After landing in the late afternoon light, Chuck, the chief pilot, helps me load Mario into our old Chevy van to drive him to the small hospital for X-rays. The doctor tells us, “His interior organs are damaged. He needs to go to Tuxtla.”
We can’t fly at night; we must take him down the mountain in the van. So again we load him in and soon we’re on our way down the winding road. I think, Antonio must feel helpless in the hands of strangers who are struggling to save his brother’s life. I sit in the back next to the patient, feeling his heaving chest and listening to his hoarse, shallow breathing.
Then white foam bubbles out of his mouth—his lungs must be filling with fluid! I tell Chuck to drive faster. Then his breathing stops.
Antonio asks me in broken Spanish, “Will we get there in time?”
“We’ll try our best.”
Then I realize he’s gone. Antonio begs us to continue on to Tuxtla, but Chuck tells him, “There’s nothing we can do; it’s too late. We’ll have to go back to San Cristobal. If there’s still a little bit of life in him when we arrive, we’ll see the doctor again.”

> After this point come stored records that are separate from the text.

(* ===== verification/FatDelete.v ===== *)
(** Theorems about [delete] of src/src/fat32.c. *)
From Stdlib Require Import ZArith Lia.
From stdpp Require Import base numbers option strings zmap functions list.
From S2P Require Import Prelude CString Disk FatTypes Fat32 FatView FatRead FatWrite FatCreate FatSample.

(** ** Reference definitions *)

(** The entry of 32 zero bytes. *)
Definition empty_entry : dirent := entry_at ∅ 0.

(** The clusters [l] overwritten with zeros. *)
Fixpoint zero_clusters (l : list Z) (V : clusters) : clusters :=
  match l with
  | [] => V
  | c :: l' => zero_clusters l' (<[c := zeros 2048]> V)
  end.

(** The entries from 2 of the directory in cluster [c] are not in use. *)
Definition dir_empty (V : clusters) (c : Z) : bool :=
  match find_up (fun i => user_attribute (dir V c i) =? UATTR_NOT_EMPTY) 2 62 with
  | Some _ => false
  | None => true
  end.

(** The entry [k] of the parent, and nothing else of the parent, is cleared. *)
Definition entry_removed (V V' : clusters) (p k : Z) : Prop :=
  forall i, 0 <= i < 64 -> dir V' p i = if decide (i = k) then empty_entry else dir V p i.

(** ** Lemmas *)

Lemma zero_clusters_out l V c : c ∉ l -> zero_clusters l V c = V c.
Proof.
  revert V. induction l as [|x l IH]; intros V Hc; [done|]. apply not_elem_of_cons in Hc as [Hx Hc].
  cbn [zero_clusters]. rewrite IH by done. by rewrite fn_lookup_insert_ne.
Qed.

Lemma zero_clusters_in l V c : c ∈ l -> zero_clusters l V c = zeros 2048.
Proof.
  revert V. induction l as [|x l IH]; intros V Hc; [by apply elem_of_nil in Hc|]. cbn [zero_clusters].
  destruct (decide (c ∈ l)) as [Hin|Hout]; [by apply IH|].
  apply elem_of_cons in Hc as [->|Hc]; [|done]. rewrite zero_clusters_out by done. apply fn_lookup_insert.
Qed.

Section Delete.
Context {D : Type} `{DiskSpec D}.
Implicit Types (d : D) (V W : clusters) (s : fs D).

(** The loop over a chain: every cluster is overwritten, [memory] is not
    changed. *)
Lemma wp_delete_loop fuel l : forall V c s (Q : unit -> fs D -> Prop),
  disk_is (disk s) V -> chain (cluster_map (memory s)) c l -> (length l <= fuel)%nat ->
  load (memory s) cluster_buf 2048 = zeros 2048 ->
  (forall d', disk_is d' (zero_clusters l V) -> Q tt (set_disk d' s)) ->
  wp (delete_loop fuel c) Q s.
Proof.
  revert l. induction fuel as [|fuel IH]; intros l V c s Q HV Hch Hlen Hbuf HQ.
  { inversion Hch; subst; simpl in Hlen; lia. }
  assert (Hc : 0 <= c < CLUSTER_MAP_SIZE) by (inversion Hch; done).
  cbn [delete_loop]. apply wp_bind, wp_cluster_map_get; [fat_lia|].
  apply wp_bind. eapply wp_write_memory; [exact HV|done|]. intros d' Hd'. rewrite Hbuf in Hd'.
  inversion Hch as [c1 Hc1 Hf|c1 l1 Hc1 Hf Hch']; subst.
  - rewrite Hf. change (i32 FAT32_FAT_END_OF_FILE =? FAT32_FAT_END_OF_FILE) with true. apply wp_ret. by apply HQ.
  - assert (Hn : 0 <= cluster_map (memory s) c < CLUSTER_MAP_SIZE) by (inversion Hch'; done).
    rewrite i32_small by fat_lia. rewrite (proj2 (Z.eqb_neq _ _) Hf).
    eapply IH; [exact Hd'|exact Hch'|simpl in Hlen; lia|exact Hbuf|]. intros d2 Hd2. apply (HQ d2 Hd2).
Qed.

(** The last step: the entry is cleared and the table written back. *)
Lemma wp_delete_entry r k V W s (Q : Z -> fs D -> Prop) :
  let p := parent_cluster_number r in
  disk_is (disk s) W -> 0 <= p < CLUSTER_MAP_SIZE -> 0 <= k < 64 ->
  window (memory s) dir_table_buf (obj (V p)) 0 2048 ->
  (forall s' V', disk_is (disk s') V' -> user s' = user s -> entry_removed V V' p k ->
     (forall c, c <> p -> V' c = W c) ->
     (forall c, (0 <= c < 512) -> cluster_map (memory s') c = cluster_map (memory s) c) -> Q 0 s') ->
  wp (delete_entry r k) Q s.
Proof.
  intros p HV Hp Hk Hw HQ. unfold delete_entry.
  apply wp_bind, wp_modify, wp_bind. rewrite memset_store.
  change (replicate (Z.to_nat sizeof_DirectoryEntry) (z2b 0)) with (zeros 32).
  eapply wp_write_memory; [exact HV|done|]. intros d' Hd'. apply wp_ret. cbn [memory set_memory] in Hd'.
  set (m := store _ _ (zeros 32)) in *.
  apply (HQ (set_disk d' (set_memory m s)) _ Hd'); [done| |by intros c Hc; rewrite fn_lookup_insert_ne|].
  - intros i Hi. unfold dir at 1. fold p. rewrite fn_lookup_insert.
    rewrite (window_table_entry _ 0 m dir_table_buf) by (done || apply (window_obj_load m _ 2048)).
    case_decide as E.
    + subst i. unfold table_entry, empty_entry. apply window_entry_at. intros x Hx.
      unfold m. rewrite (mget_store_in _ _ _ _ (z2b 0)); [unfold mget; by rewrite lookup_empty|lia|].
      apply lookup_replicate_2. lia.
    + transitivity (table_entry (memory s) dir_table_buf i); [|by apply window_table_entry].
      apply window_entry_at, window_store_ne. unfold zeros. rewrite length_replicate. fat_lia.
  - intros c Hc. apply window_cluster_map; [|done]. apply window_store_ne. fat_lia.
Qed.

We head back into town and rouse the doctor in the middle of the night to ask for a death certificate. He gives it to us, but we can’t quickly get the additional permit to transport the body back to Corralito so we’ll have to do it secretly. We drive into our darkened hangar and carefully lay the man onto the floor of the plane. His forlorn brother works to arrange the limp limbs before rigor mortis sets in. I get back to my hostel late, vomit, and then lie sleepless all night. It’s the first time I’ve seen a man die.
The next day at first light, Chuck takes off to fly the body back to Corralito. Antonio, dejected, sits in the copilot seat. I walk outside the hangar feeling the morning chill, my eyes following the plane as it climbs out over the valley—a tiny red dot silhouetted against the green mountains. I know something of grace in my life; I now pray grace for the dear, waiting family who must plan for a funeral. I trust that our work can continue here and that our flight service can help lighten the load for many of these Chiapanecos.